Fig. 4. Subcellular localization of Mmi1, mamRNA and meiotic mRNAs.

a, b Representative images of mamRNA (a) or mcp5 + mRNAs (b) detected by smFISH in cells of the indicated genetic backgrounds. DNA was stained with DAPI. In a, GFP-tagged Mmi1 was visualized in parallel. Images are shown as maximum-intensity projections of Z-stacks. White scale bars represent 5 µm. c, d Quantifications of smFISH analyses shown in b. c Distribution of mcp5 + mRNA foci frequency per cell (n_wt = 1003 cells; n_mamRNA∆ = 577; n_mot2∆ = 824; n_{mot2∆mamRNA∆} = 240; n_red1∆ = 839; n_{mei4∆mmi1∆} = 469). d Distribution of mcp5 + mRNA foci localization (n_wt = 872 foci; n_mamRNA∆ = 469; n_mot2∆ = 1166; n_{mot2∆mamRNA∆} = 219; n_red1∆ = 939; n_{mei4∆mmi1∆} = 1181). e Enrichments (% input; mean ± SD; n = 4) of act1 + , mei4 + , mcp5 + mRNAs and meiRNA upon pulldown of 2xFLAG-tagged Mmi1 in wt and mot2∆ cells.
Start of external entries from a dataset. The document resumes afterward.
Lemma short_query_generic_witness :
  let q := py "SELECT" in
  let d := py "MySQL" in
  is_ascii q = true /\ (List.length q < 7)%nat /\
  analyze_query_performance no_mapping q d = GENERIC_ADVICE.
Proof.
  intros q d.
  assert (Ha : is_ascii q = true) by (vm_compute; reflexivity).
  assert (Hl : (List.length q < 7)%nat) by (vm_compute; lia).
  split; [exact Ha | split; [exact Hl |]].
  exact (short_query_generic no_mapping q d Ha Hl).
Defined.

(** The query here is not ASCII: it is the two code points U+00E9 and
    U+20AC. *)
Lemma answer_ascii_and_not_empty_witness :
  let q := [233; 8364] in
  let d := py "MySQL" in
  is_ascii d = true /\
  is_ascii (analyze_query_performance no_mapping q d) = true /\
  analyze_query_performance no_mapping q d <> [].
Proof.
  intros q d.
  assert (H : is_ascii d = true) by (vm_compute; reflexivity).
  split; [exact H | exact (answer_ascii_and_not_empty no_mapping q d H)].
Defined.

(** The bound of seven is the length of "LIKE '%", which is itself a query
    that the wildcard rule takes. *)
Example seven_characters_can_match :
  analyze_query_performance no_mapping (py "like '%") (py "MySQL")
  = wildcard_advice (py "MySQL").
Proof. vm_compute. reflexivity. Qed.

(** * Further properties of the gateway *)

Section GatewayBehaviour.

Variable U : codepoint -> str.
(** * Shared-memory transports: BARQ, CASIR and SAHM

    A shallow embedding of the three transport engines of the library
    (src/barq.cpp, src/casir.cpp, src/sahm.cpp) and of the derived helpers of
    the platform probe (include/cache_utils.hpp, src/cache_utils.cpp).

    Conventions of the embedding.
    - Unsigned machine integers ([size_t], [uint64_t], [uint32_t]) are [Z]
      with the wrap-around of the C++ arithmetic written out ([wrap64],
      [wrap32]); [int64_t] timestamps are plain [Z] (no arithmetic is done
      on them by the modelled code).
    - A mapped region is a typed record (header fields and payload areas);
      a pointer to a mapped object is the identifier of the object, and a
      pointer a reader holds into the payload of a double-buffer region is
      the byte offset from the start of the mapping.
    - The POSIX shared-memory name space is a finite map from names to
      object identifiers; unlinking removes the name and leaves the object
      to the processes that still map it.
    - The clock and the outcome of system calls that depend on the host
      (mmap, ftruncate, /proc and /sys contents) are explicit arguments. *)

From Stdlib Require Import ZArith Lia Bool.
From Stdlib Require Import Init.Byte.
From stdpp Require Import base gmap list strings pretty.

Open Scope Z_scope.

(** ** Machine integers *)

Definition wrap64 (z : Z) : Z := z mod 2 ^ 64.
Definition wrap32 (z : Z) : Z := z mod 2 ^ 32.

(** [std::memcpy(dst, src, n)] on byte areas: the first [n] bytes of [dst]
    are replaced by the first [n] bytes of [src]. *)
Definition memcpy (dst src : list byte) (n : Z) : list byte :=
  take (Z.to_nat n) src ++ drop (Z.to_nat n) dst.

(** ** POSIX shared-memory objects *)

Module Shm.

(** [names] is the name space seen by [shm_open]; [objs] holds the content
    of every object that has been sized and written; [next_id] is the next
    unused object identifier. *)
Record fs (R : Type) : Type := Fs {
  names : gmap string nat;
  objs : gmap nat R;
  next_id : nat
}.
Arguments Fs {R} _ _ _.
Arguments names {R} _.
Arguments objs {R} _.
Arguments next_id {R} _.

Definition empty {R : Type} : fs R := Fs ∅ ∅ 0%nat.

(** [shm_unlink(name)] *)
Definition shm_unlink {R : Type} (name : string) (s : fs R) : fs R :=
  Fs (delete name (names s)) (objs s) (next_id s).

(** [shm_open(name, O_RDWR)] and [shm_open(name, O_RDONLY)]: the object
    must exist. *)
Definition shm_open {R : Type} (name : string) (s : fs R) : option nat :=
  names s !! name.

(** [shm_open(name, O_CREAT | O_RDWR [| O_EXCL])]. [ok] is false when the
    call fails for a reason that is not the name (descriptor limit,
    permissions). With [excl] an existing name makes the call fail. *)
Definition shm_open_creat {R : Type} (ok excl : bool) (name : string) (s : fs R)
  : option nat * fs R :=
  if negb ok then (None, s) else
  match names s !! name with
  | Some id => if excl then (None, s) else (Some id, s)
  | None => (Some (next_id s),
             Fs (<[name := next_id s]> (names s)) (objs s) (S (next_id s)))
  end.

(** The content of object [id] after the owner has sized, mapped and
    initialised it. *)
Definition store {R : Type} (id : nat) (r : R) (s : fs R) : fs R :=
  Fs (names s) (<[id := r]> (objs s)) (next_id s).

End Shm.

(** ** Platform probe (cache_utils.hpp / cache_utils.cpp) *)

Module SIM.

Definition CACHE_LINE_SIZE : Z := 64.
Definition HUGE_PAGE_SIZE : Z := 2 * 1024 * 1024.

Record CacheInfo : Type := {
  l1d_size : Z;
  l1i_size : Z;
  l2_size : Z;
  l3_size : Z;
  line_size : Z;
  num_cores : Z
}.

Definition optimal_prefetch_distance (c : CacheInfo) : Z :=
  if 0 <? l2_size c then l2_size c / 4 else 64 * 1024.


Definition DEFAULT_L1_SIZE : Z := 32 * 1024.
Definition DEFAULT_L2_SIZE : Z := 256 * 1024.
Definition DEFAULT_L3_SIZE : Z := 8 * 1024 * 1024.

(** One [index*] directory of /sys/devices/system/cpu/cpu0/cache as
    [detectCacheInfo] reads it: the [type] file ([None] when it cannot be
    read), the [level] file (0 when it cannot be read), the result of
    [readCacheSize] on the [size] file (0 when it cannot be read), and the
    [coherency_line_size] file. *)
Record CacheIndex : Type := {
  index_type : option string;
  index_level : Z;
  index_size : Z;
  index_line : option Z
}.

(** The body of the directory loop of [detectCacheInfo]. *)
Definition assign_index (info : CacheInfo) (e : CacheIndex) : CacheInfo :=
  match index_type e with
  | None => info
  | Some type =>
      let line := match index_line e with
                  | Some l => if 0 <? l then l else line_size info
                  | None => line_size info
                  end in
      let level := index_level e in
      let size := index_size e in
      if (level =? 1) && String.eqb type "Data" then
        {| l1d_size := size; l1i_size := l1i_size info; l2_size := l2_size info;
           l3_size := l3_size info; line_size := line; num_cores := num_cores info |}
      else if (level =? 1) && String.eqb type "Instruction" then
        {| l1d_size := l1d_size info; l1i_size := size; l2_size := l2_size info;
           l3_size := l3_size info; line_size := line; num_cores := num_cores info |}
      else if level =? 2 then
        {| l1d_size := l1d_size info; l1i_size := l1i_size info; l2_size := size;
           l3_size := l3_size info; line_size := line; num_cores := num_cores info |}
      else if level =? 3 then
        {| l1d_size := l1d_size info; l1i_size := l1i_size info; l2_size := l2_size info;
           l3_size := size; line_size := line; num_cores := num_cores info |}
      else
        {| l1d_size := l1d_size info; l1i_size := l1i_size info; l2_size := l2_size info;
           l3_size := l3_size info; line_size := line; num_cores := num_cores info |}
  end.

(** [CacheUtils::detectCacheInfo]: [cores] is what [sysconf] reports and
    [dir] the [index*] entries of the cache directory, [None] when the
    directory cannot be opened. *)
Definition detectCacheInfo (cores : Z) (dir : option (list CacheIndex)) : CacheInfo :=
  fold_left assign_index (default [] dir)
    {| l1d_size := DEFAULT_L1_SIZE; l1i_size := DEFAULT_L1_SIZE;
       l2_size := DEFAULT_L2_SIZE; l3_size := DEFAULT_L3_SIZE;
       line_size := CACHE_LINE_SIZE; num_cores := cores |}.

(** [CacheUtils::fitsInL3]; the arguments are those of the
    [detectCacheInfo] call it makes. *)
Definition fitsInL3 (cores : Z) (dir : option (list CacheIndex)) (size : Z) : bool :=
  let cache := detectCacheInfo cores dir in
  size <=? l3_size cache / 2.

Record HugePagesInfo : Type := {
  available : bool;
  usable : bool;
  total : Z;
  free : Z;
  page_size : Z
}.

(** [CacheUtils::shouldUseHugePages]; [hp] is what [detectHugePages]
    reads from the host. *)
Definition shouldUseHugePages (hp : HugePagesInfo) (size : Z) : bool :=
  if size <? 1024 * 1024 then false
  else if negb (usable hp) then false
  else
    let pages_needed := wrap64 (size + page_size hp - 1) / page_size hp in
    pages_needed <=? free hp.

Definition alignToCacheLine (size : Z) : Z :=
  wrap64 (wrap64 (size + CACHE_LINE_SIZE - 1) / CACHE_LINE_SIZE * CACHE_LINE_SIZE).

Definition alignToHugePage (size : Z) : Z :=
  wrap64 (wrap64 (size + HUGE_PAGE_SIZE - 1) / HUGE_PAGE_SIZE * HUGE_PAGE_SIZE).

Record SiCConfig : Type := {
  use_huge_pages : bool;
  enable_prefetch : bool;
  numa_aware : bool;
  cpu_affinity : Z;
  prefetch_distance : Z
}.

Record SiCStats : Type := {
  huge_pages_active : bool;
  prefetch_active : bool;
  numa_node : Z;
  pinned_cpu : Z;
  cache_info : CacheInfo;
  total_writes : Z;
  total_reads : Z;
  bytes_transferred : Z
}.

Definition set_prefetch_distance (d : Z) (c : SiCConfig) : SiCConfig :=
  {| use_huge_pages := use_huge_pages c;
     enable_prefetch := enable_prefetch c;
     numa_aware := numa_aware c;
     cpu_affinity := cpu_affinity c;
     prefetch_distance := d |}.

Definition portable : SiCConfig :=
  {| use_huge_pages := false;
     enable_prefetch := true;
     numa_aware := false;
     cpu_affinity := -1;
     prefetch_distance := 64 * 1024 |}.

End SIM.

(** Outcome of the host-dependent system calls of one [init]. *)
Record SysCalls : Type := {
  shm_open_ok : bool;      (* shm_open does not fail for an unrelated reason *)
  ftruncate_ok : bool;
  mmap_hugetlb_ok : bool;  (* mmap with MAP_HUGETLB *)
  mmap_ok : bool           (* ordinary mmap *)
}.

Definition all_ok : SysCalls :=
  {| shm_open_ok := true; ftruncate_ok := true;
     mmap_hugetlb_ok := true; mmap_ok := true |}.

(** The calls every [init] needs succeed; a failed huge-page mapping is
    tolerated by the code and not part of this. *)
Definition calls_succeed (sys : SysCalls) : Prop :=
  shm_open_ok sys = true /\ ftruncate_ok sys = true /\ mmap_ok sys = true.

(** ** Double-buffer engine, basic tier (barq.hpp / barq.cpp) *)

Module BARQ.

Definition MAGIC : Z := 0x53484D32.
Definition VERSION : Z := 0x00020000.
Definition CACHE_LINE : Z := 64.
Definition HUGE_PAGE : Z := 2 * 1024 * 1024.
Definition sizeof_Header : Z := 5 * CACHE_LINE.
Student’s t test (two-tailed) was used to calculate p-values. Between P_nm41-3xFLAG-Mmi1 and mot2∆ P_nm41-3xFLAG-Mmi1, p = 0.02936 (mei4 + ) (0.05 > *>0.01); 0.62718 (mcp5 + ); 0.17136 (meiRNA). NS: not significant. Individual data points are represented by red circles. f Model depicting the role of mamRNA in the Mmi1–Mei2 mutual control in mitotic cells. In wt cells, Mmi1 binds to mamRNA to target Mei2 for downregulation by Mot2, which occurs in an Mmi1-containing nuclear body likely overlapping the mamRNA transcription site. This is required for efficient meiotic mRNA degradation by Mmi1, the Red1-containing MTREC complex and the nuclear exosome. In the absence of Mot2, increased Mei2 levels lead to meiotic mRNA accumulation in a mamRNA-dependent manner. Mmi1 inactivation occurs downstream of target recognition and nuclear retention. In mamRNA∆ cells, the Mmi1–Mei2 mutual control is abolished: Mei2 cannot be targeted to Mot2 but Mmi1 function in meiotic mRNA degradation is preserved.